Monday, May 14, 2012

Helping introduce a pooch to her new sibling

I've been thinking about this for the past few weeks, and wondering what any of you would recommend.  (I'm due in three weeks, but the doc says the baby will probably be late)

Cadie will either be at the vet or her grandparents while we're in the hospital.  Do you think it'd be better for her to be home when we bring the baby in or for the baby to be here when she comes home?  I don't want her to feel threatened by the baby (not that many things threaten her, she'd be friends with the coyotes if we let her), but I also don't want her to feel she has a higher spot on the totem pole than the baby.  

This might sound weird, but should we start ignoring her a bit so that when we have more to take care of it's not a total shock to her?  (Not that we're going to forget about her!!  Just a natural part of adjusting to life with a newborn!)

Also, she knows not to go on the furniture (never really gave her the option), but she's never *not* had access to, say, a certain rug or blanket on the ground.  And eventually we're going to have lots of things on the ground... including babies.  Which we don't want her stepping all over.  Eventually (like a year down the road) I can totally see the baby and Cadie being best friends and having picnics, but not right away :-)  
I was thinking about putting a few blankets out now and using the 'Eht and collar tug' method to teach her that they're not a safe place for her.  But, then when there's a baby on it, I don't want her to think the baby is the one causing that scary sound and feeling.  Any tips?

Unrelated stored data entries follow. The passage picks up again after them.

(** The [try] block of [get_historical_data], lines 99-124. *)
Definition process (city_name : string) (w_data a_data : Json)
  : IO (list MergedRow) :=
  try_except
    (daily <- lift (getitem w_data "daily") ;;
     df_weather <- lift (pd_DataFrame daily) ;;
     has_hourly <- lift (contains "hourly" a_data) ;;
     if negb has_hourly then
       print MissingHourlyData ;;
       ret []
     else
       hourly <- lift (getitem a_data "hourly") ;;
       df_air_daily <- lift (air_daily hourly) ;;
       weather_rows <- lift (keyed_rows "time" df_weather) ;;
       let final_df :=
         map (merged_row city_name) (pd_merge weather_rows df_air_daily) in
       print (Success (List.length final_df)) ;;
       ret final_df)
    (fun e =>
       print (DataProcessingError e) ;;
       ret []).

(** The daily weather series the [try] block builds from [w_data] (line
    101, keyed by its [time] column as the merge reads it), and the
    daily-resampled air-quality series it builds from [a_data] (lines
    104-113). *)
Definition weather_series (w_data : Json)
  : Exn + list (Json * list (string * Json)) :=
  match getitem w_data "daily" with
  | inl e => inl e
  | inr daily =>
      match pd_DataFrame daily with
      | inl e => inl e
      | inr df_weather => keyed_rows "time" df_weather
      end
  end.

Definition air_series (a_data : Json)
  : Exn + list (string * list (string * float)) :=
  match contains "hourly" a_data with
  | inl e => inl e
  | inr false => inl (KeyError "hourly")
  | inr true =>
      match getitem a_data "hourly" with
      | inl e => inl e
      | inr hourly => air_daily hourly
      end
  end.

We've been really happy with how she gets along with kids, she's really great.  The youngest kid she's met was 2 years old, and unsure of her at first, but Cadie sat still (without me even telling her) and let the kid be a kid - play with her face, touch her all over, etc, and Cadie just loved it.  Then she licked the kid's face clean, which the kid loved (hehe)  We think her instincts will be good with the baby - we know she's good with toddlers, but newborns are a bit different.  

Oh, one last thing.  Sometimes, if I'm carrying something, Cadie gets curious and jumps up a bit to see/sniff what it is.  In general, she's MUCH better about not jumping on us, but if I'm carrying something her curiosity wins.  How do we cut that out? 


  1. Well, here is what I think: You are wise to begin spending some time in Cadie's presence while emotionally unavailable, in order to prepare her for the reality your attention will soon be more divided. Also, it is important for the baby to be safe, and while not getting all up in the idea of "dominance," there are some real risks specific to territoriality and also predatory reactivity when dogs are not properly introduced to babies. I'd prefer she is brought home after you are established in the house with the baby. If she is at her "Grandparent's" house, have your husband bring a baby blanket or your shirt and allow her to smell those items, which intermingle your and the baby's scent. When she is brought home, have your husband keep her tethered, and don;t be too friendly extending your baby for her perusal. Think how any mother would behave--even Cadie, if she were one. She would not be surprised by you behaving in a standoffish way. Do not be apologetic; just behave as if the human part of the family has grown, while life for family dogs continues as usual. Call if you have questions, and good luck!